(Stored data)
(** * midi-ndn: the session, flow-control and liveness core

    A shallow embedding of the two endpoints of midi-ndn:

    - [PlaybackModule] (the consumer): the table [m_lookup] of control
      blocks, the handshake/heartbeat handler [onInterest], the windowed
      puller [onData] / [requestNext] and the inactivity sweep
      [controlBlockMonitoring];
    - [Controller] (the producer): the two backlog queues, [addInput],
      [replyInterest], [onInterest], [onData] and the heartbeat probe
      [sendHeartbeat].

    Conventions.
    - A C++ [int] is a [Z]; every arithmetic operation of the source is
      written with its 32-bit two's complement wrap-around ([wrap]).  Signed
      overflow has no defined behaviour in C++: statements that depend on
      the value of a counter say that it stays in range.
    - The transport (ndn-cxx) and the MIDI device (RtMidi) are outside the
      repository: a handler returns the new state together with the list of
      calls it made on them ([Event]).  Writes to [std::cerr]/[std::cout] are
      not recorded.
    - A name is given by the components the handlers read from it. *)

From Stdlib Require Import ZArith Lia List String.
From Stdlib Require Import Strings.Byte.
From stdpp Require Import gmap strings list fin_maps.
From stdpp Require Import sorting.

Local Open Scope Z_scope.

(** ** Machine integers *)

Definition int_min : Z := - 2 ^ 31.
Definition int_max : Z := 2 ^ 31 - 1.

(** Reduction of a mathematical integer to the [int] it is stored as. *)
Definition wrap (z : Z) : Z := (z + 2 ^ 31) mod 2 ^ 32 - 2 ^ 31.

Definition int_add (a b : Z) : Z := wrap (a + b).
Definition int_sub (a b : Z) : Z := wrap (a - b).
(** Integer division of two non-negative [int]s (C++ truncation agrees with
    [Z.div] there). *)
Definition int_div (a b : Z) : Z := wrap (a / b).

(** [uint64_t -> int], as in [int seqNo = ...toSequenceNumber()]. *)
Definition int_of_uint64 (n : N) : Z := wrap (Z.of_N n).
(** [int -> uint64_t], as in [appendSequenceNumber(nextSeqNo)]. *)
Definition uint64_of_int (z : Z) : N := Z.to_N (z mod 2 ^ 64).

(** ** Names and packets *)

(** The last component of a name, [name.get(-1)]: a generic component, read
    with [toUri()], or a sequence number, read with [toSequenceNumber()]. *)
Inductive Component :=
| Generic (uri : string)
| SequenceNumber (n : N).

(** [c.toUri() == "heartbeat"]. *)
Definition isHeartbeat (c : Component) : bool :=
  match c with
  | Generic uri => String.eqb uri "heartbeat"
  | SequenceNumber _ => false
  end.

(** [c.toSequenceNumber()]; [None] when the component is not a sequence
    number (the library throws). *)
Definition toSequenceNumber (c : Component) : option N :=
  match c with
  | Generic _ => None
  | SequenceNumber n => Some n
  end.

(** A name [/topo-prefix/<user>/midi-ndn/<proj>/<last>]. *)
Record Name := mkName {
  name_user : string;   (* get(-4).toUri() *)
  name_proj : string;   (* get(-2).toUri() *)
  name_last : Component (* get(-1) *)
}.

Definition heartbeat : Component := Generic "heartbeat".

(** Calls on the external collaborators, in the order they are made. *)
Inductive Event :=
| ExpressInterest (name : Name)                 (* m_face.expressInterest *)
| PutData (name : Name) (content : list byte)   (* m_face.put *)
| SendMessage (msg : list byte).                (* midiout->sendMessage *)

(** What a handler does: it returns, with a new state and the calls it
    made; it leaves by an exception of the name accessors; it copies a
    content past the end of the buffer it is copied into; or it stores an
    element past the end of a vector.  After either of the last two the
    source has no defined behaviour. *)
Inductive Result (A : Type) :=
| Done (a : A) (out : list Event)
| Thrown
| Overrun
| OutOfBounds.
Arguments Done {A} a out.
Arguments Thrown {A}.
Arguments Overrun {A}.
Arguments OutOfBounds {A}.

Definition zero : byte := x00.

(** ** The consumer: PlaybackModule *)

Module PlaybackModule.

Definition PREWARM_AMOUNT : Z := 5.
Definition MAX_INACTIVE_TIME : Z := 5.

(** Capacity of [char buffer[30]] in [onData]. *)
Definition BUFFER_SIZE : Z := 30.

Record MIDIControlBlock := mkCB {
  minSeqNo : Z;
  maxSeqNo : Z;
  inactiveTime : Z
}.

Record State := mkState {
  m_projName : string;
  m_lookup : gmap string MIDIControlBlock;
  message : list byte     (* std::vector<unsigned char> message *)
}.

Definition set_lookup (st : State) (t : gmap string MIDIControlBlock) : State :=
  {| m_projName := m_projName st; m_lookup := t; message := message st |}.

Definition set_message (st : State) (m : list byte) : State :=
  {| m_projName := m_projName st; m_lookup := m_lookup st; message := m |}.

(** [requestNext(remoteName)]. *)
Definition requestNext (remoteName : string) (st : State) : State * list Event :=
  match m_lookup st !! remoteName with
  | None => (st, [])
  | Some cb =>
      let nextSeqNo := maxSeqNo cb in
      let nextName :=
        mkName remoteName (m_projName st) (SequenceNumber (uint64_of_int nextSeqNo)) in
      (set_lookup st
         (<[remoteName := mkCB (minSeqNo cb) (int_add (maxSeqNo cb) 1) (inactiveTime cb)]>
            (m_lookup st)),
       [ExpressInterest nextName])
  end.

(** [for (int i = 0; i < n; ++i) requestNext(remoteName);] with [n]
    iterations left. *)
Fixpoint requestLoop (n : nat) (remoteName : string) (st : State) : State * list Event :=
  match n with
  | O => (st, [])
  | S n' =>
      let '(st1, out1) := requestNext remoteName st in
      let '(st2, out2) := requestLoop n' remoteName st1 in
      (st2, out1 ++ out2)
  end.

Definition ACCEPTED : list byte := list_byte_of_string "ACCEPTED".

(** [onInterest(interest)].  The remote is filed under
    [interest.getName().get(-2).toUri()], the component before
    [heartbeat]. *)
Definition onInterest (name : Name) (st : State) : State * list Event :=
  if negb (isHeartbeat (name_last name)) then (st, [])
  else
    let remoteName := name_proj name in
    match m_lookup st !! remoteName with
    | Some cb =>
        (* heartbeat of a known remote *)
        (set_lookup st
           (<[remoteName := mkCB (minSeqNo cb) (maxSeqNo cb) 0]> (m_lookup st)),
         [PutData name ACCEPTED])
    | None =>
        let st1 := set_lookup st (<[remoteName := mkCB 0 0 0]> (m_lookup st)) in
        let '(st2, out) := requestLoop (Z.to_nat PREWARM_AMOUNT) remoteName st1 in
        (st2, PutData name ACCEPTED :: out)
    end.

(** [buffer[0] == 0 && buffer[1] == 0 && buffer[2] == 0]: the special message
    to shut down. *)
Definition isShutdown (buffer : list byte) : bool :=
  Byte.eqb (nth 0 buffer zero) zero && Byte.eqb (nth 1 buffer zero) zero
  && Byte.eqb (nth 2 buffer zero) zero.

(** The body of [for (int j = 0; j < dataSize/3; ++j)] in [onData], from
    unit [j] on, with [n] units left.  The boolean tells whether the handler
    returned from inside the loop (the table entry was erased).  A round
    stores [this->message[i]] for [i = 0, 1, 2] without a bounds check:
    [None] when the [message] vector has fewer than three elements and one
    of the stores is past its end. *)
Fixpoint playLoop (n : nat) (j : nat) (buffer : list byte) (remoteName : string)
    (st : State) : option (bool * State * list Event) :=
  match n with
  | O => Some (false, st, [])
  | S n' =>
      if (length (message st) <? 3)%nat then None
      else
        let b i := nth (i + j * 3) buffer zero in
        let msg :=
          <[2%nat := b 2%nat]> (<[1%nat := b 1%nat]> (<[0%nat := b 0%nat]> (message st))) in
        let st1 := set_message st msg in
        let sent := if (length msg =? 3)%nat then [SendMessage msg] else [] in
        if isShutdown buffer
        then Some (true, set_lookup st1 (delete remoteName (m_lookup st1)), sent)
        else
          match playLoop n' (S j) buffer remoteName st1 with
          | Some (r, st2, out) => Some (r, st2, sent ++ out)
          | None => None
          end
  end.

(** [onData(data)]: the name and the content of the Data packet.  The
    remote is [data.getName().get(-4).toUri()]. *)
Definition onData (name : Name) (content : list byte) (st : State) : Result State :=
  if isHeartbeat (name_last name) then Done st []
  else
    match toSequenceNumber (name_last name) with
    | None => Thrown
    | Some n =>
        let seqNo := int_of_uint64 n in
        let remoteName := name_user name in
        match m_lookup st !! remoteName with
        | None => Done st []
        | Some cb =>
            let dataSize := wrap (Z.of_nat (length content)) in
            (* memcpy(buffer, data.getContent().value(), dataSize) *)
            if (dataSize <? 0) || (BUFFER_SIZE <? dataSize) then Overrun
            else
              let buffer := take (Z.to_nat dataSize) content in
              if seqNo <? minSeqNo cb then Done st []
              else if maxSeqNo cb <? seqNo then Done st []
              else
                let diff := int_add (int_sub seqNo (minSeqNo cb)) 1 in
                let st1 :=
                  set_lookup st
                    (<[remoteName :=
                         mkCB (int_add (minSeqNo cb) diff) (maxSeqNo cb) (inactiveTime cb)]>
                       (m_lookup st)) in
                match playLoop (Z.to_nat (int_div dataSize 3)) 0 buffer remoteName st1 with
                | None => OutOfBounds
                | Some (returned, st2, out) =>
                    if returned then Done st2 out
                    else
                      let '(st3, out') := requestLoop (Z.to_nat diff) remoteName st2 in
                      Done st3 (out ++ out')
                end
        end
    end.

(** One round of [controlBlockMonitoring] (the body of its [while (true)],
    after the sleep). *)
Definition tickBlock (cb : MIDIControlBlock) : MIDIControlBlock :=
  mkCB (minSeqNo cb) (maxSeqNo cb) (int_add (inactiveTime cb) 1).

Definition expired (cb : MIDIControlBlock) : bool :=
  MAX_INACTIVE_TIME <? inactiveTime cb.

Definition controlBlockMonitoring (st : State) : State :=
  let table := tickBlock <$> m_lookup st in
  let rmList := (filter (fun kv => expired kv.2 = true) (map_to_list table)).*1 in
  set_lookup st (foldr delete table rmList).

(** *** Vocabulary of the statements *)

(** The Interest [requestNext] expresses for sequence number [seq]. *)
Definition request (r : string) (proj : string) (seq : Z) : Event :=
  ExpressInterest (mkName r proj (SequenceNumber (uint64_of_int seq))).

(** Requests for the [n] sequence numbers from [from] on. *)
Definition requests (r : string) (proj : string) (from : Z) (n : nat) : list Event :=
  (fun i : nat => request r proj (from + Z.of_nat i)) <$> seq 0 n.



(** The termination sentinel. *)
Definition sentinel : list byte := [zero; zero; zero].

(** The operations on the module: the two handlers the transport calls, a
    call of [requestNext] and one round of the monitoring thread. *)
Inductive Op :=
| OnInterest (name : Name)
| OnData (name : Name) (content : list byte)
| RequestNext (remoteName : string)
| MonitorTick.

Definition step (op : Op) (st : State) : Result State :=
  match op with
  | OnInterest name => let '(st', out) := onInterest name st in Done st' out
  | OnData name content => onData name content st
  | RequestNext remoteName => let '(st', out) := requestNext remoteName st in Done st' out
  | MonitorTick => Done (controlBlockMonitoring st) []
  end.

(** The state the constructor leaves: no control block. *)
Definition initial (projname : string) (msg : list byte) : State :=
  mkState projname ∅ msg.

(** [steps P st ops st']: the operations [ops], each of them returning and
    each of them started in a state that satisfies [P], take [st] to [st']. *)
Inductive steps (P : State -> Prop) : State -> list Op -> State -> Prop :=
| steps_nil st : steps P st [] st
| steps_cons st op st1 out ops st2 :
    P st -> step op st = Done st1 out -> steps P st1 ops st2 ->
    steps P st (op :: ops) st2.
...
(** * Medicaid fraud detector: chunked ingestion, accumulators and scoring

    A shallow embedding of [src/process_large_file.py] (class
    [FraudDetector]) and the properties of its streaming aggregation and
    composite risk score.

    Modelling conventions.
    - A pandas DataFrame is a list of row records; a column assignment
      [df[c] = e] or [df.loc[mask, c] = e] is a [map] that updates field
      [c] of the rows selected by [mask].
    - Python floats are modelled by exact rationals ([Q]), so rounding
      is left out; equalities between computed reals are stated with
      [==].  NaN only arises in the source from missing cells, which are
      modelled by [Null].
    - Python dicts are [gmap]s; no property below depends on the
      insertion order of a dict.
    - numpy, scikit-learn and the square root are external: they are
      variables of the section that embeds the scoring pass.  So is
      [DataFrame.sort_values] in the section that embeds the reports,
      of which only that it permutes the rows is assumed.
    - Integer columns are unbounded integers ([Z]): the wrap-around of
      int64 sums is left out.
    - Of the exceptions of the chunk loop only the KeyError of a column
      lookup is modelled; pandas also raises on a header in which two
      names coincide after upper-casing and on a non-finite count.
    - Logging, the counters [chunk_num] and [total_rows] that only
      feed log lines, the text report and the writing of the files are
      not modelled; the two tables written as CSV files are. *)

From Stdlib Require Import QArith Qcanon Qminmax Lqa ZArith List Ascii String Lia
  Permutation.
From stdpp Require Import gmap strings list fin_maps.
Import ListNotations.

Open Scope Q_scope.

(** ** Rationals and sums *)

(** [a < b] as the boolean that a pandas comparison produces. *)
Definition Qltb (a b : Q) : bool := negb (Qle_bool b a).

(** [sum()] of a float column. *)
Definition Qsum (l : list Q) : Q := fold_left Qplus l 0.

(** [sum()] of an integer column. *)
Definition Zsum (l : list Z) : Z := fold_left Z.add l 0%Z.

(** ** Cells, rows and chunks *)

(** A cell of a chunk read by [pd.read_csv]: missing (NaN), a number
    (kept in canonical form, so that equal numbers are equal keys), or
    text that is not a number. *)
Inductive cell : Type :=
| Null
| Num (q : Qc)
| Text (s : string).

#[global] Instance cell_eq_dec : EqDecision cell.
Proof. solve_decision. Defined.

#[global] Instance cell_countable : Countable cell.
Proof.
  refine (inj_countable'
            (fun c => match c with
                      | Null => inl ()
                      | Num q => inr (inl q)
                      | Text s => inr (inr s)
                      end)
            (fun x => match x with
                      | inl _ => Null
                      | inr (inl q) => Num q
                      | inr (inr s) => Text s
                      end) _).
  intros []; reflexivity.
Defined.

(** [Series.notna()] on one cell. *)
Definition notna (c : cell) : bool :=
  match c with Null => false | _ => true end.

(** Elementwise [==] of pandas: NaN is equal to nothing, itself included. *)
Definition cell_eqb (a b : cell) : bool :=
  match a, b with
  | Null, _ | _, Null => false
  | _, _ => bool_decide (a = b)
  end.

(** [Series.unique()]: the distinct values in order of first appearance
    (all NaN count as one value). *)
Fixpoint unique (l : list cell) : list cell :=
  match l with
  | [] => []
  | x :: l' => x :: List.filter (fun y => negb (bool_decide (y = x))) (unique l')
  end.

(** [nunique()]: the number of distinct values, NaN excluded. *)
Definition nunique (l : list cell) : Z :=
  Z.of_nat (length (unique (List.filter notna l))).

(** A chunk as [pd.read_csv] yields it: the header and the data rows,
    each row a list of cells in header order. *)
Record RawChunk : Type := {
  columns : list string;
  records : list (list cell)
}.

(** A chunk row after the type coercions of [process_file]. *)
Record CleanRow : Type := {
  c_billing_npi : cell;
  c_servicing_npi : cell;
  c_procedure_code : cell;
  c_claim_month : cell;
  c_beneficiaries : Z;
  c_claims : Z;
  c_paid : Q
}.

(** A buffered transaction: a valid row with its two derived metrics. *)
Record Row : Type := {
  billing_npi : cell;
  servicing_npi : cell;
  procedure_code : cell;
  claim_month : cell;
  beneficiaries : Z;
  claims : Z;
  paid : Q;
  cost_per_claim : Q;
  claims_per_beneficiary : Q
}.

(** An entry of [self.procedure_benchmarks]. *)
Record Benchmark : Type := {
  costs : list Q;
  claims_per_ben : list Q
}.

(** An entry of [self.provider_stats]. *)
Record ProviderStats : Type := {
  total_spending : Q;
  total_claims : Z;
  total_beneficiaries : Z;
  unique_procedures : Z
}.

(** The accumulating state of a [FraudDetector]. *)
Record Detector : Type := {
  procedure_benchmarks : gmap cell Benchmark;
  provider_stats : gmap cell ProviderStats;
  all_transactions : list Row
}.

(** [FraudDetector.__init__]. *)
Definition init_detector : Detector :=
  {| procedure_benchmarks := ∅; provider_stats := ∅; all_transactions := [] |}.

__WHAT NEEDS TO BE DONE__.
Wherever the line holding "(** * midi-ndn: the" falls in the entries above, copy exactly from it through the line holding "blocks, the handshake/heartbeat", inclusive, and add nothing.

__THE COMPLETED TASK__.
(** * midi-ndn: the session, flow-control and liveness core

    A shallow embedding of the two endpoints of midi-ndn:

    - [PlaybackModule] (the consumer): the table [m_lookup] of control
      blocks, the handshake/heartbeat handler [onInterest], the windowed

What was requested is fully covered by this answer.